**What is expected:** Every line below between the one holding "(∀ n v, N_sv" and the one holding "running s') →", inclusive, should be copied exactly, and no other line.

**Extracted material:**

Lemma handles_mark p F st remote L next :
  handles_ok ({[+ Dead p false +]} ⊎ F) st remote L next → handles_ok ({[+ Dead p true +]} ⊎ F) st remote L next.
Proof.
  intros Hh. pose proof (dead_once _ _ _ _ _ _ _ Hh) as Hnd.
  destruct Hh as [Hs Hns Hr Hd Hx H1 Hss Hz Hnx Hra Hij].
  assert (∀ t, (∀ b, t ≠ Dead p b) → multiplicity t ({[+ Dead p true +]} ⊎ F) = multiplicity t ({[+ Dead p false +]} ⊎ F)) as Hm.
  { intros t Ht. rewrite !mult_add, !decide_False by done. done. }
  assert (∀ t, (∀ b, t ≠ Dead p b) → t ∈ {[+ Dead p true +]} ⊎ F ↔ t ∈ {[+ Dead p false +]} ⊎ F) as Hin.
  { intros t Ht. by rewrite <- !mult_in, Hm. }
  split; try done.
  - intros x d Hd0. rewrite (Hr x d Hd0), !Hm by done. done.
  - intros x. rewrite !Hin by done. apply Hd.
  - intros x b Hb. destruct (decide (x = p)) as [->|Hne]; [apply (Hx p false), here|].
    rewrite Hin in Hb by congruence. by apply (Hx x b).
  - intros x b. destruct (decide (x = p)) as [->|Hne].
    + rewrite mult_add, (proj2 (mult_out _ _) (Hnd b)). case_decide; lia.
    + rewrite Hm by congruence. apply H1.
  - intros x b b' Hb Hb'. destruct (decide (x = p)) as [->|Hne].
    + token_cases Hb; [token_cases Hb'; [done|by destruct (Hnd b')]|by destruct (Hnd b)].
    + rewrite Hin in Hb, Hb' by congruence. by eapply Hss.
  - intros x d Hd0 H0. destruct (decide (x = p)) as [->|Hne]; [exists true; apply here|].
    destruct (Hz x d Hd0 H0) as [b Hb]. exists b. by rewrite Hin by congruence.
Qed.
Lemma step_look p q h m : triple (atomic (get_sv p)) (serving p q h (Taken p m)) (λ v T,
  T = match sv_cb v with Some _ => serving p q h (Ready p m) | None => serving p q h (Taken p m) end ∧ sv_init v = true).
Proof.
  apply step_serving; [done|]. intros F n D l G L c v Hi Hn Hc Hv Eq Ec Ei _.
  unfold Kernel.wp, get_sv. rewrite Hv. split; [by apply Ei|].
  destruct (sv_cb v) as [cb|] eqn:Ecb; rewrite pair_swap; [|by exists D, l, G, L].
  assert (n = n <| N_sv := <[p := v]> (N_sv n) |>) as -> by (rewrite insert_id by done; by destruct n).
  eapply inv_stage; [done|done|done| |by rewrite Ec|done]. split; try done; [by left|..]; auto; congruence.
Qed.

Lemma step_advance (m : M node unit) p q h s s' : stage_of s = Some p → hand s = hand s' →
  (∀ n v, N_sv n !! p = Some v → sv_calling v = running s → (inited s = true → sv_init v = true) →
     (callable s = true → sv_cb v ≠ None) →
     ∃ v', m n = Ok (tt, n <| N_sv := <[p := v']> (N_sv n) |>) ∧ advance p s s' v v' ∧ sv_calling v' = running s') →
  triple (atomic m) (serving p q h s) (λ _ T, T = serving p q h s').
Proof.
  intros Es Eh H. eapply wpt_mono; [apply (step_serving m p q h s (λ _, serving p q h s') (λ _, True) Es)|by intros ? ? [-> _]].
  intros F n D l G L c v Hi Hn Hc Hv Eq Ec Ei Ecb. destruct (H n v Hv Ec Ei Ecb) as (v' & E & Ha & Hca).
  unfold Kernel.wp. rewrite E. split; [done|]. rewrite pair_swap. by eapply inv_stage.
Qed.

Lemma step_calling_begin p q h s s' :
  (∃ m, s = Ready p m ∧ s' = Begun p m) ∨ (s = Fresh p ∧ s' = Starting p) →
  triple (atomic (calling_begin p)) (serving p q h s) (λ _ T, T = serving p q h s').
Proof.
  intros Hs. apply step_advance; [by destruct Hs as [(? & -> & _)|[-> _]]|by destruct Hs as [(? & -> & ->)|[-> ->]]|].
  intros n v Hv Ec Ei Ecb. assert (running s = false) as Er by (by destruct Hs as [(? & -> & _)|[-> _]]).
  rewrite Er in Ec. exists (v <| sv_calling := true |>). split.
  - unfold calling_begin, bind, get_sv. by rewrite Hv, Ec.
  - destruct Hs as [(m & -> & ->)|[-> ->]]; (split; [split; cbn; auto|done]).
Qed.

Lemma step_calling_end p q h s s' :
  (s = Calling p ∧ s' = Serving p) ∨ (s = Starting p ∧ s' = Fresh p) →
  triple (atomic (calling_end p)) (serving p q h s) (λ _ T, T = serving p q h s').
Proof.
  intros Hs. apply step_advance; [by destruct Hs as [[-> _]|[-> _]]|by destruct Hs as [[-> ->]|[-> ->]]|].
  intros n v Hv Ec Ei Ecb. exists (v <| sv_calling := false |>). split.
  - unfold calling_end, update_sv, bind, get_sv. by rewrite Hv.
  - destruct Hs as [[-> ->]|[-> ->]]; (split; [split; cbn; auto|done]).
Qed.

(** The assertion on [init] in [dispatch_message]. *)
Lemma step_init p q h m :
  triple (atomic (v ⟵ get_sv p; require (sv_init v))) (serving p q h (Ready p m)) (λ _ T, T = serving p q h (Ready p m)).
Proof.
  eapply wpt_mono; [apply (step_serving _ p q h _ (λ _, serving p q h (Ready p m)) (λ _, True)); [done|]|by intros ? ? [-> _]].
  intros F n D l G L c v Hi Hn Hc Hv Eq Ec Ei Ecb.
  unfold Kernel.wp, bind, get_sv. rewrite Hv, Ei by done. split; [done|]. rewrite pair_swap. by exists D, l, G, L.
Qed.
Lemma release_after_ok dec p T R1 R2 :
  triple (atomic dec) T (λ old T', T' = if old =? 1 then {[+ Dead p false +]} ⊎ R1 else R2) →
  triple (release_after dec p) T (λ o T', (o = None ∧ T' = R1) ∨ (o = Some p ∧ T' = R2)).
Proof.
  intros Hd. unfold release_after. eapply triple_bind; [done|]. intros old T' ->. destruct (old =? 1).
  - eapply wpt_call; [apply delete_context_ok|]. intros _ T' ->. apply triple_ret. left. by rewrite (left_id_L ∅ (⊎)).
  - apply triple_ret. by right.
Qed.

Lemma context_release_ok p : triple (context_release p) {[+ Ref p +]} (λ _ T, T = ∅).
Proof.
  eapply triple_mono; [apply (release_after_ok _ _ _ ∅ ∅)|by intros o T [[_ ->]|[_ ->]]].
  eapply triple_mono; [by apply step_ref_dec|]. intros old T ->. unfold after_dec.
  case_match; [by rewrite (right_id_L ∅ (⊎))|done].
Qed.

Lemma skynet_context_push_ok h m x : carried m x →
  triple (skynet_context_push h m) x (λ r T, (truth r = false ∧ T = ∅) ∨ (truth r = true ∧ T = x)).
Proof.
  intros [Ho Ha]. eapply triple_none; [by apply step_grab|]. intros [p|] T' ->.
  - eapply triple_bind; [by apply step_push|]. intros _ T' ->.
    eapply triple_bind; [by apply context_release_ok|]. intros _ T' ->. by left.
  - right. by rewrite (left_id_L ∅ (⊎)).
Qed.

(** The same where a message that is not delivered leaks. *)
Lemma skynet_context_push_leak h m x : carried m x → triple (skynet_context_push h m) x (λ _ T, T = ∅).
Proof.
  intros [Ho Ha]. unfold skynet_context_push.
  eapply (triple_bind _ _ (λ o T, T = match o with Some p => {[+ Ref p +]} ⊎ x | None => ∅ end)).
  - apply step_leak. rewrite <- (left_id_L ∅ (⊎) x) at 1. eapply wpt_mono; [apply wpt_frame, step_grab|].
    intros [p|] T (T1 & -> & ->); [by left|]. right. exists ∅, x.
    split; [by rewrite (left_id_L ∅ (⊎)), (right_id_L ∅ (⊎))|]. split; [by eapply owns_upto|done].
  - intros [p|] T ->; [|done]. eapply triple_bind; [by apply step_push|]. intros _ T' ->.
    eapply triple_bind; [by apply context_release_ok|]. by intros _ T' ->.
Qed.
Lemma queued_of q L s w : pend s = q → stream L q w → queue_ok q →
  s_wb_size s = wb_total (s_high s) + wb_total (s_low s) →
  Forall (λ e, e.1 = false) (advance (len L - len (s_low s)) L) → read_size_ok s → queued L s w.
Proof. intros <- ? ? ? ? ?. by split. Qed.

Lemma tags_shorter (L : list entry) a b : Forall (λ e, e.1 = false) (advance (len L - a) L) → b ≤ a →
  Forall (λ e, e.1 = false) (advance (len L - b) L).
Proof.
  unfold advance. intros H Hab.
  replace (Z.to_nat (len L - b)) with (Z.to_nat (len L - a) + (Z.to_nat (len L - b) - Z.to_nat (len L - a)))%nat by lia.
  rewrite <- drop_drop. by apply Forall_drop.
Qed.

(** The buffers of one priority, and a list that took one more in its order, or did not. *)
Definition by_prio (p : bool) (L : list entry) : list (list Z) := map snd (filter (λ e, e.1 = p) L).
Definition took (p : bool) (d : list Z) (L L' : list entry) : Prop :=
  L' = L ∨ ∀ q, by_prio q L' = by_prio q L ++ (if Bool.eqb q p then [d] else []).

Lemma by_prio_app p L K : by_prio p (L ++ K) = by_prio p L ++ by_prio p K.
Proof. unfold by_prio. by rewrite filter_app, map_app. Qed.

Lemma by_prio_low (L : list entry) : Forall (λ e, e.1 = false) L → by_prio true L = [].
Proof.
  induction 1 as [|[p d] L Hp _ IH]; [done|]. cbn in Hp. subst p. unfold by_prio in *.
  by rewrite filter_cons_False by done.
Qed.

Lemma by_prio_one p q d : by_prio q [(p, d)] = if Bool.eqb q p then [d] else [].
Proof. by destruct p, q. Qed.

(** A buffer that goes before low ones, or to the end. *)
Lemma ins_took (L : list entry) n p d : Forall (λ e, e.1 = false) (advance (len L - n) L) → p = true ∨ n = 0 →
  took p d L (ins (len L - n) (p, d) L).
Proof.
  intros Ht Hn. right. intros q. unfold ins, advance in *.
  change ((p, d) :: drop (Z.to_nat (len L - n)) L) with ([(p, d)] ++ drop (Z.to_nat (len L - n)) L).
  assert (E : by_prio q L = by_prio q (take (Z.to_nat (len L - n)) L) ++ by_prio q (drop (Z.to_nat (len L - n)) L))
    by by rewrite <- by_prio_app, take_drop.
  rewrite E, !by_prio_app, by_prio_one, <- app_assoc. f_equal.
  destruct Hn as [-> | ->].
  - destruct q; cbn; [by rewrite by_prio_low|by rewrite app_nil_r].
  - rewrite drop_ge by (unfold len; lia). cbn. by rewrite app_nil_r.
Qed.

**Reply to the task:**
  (∀ n v, N_sv n !! p = Some v → sv_calling v = running s → (inited s = true → sv_init v = true) →
     (callable s = true → sv_cb v ≠ None) →
     ∃ v', m n = Ok (tt, n <| N_sv := <[p := v']> (N_sv n) |>) ∧ advance p s s' v v' ∧ sv_calling v' = running s') →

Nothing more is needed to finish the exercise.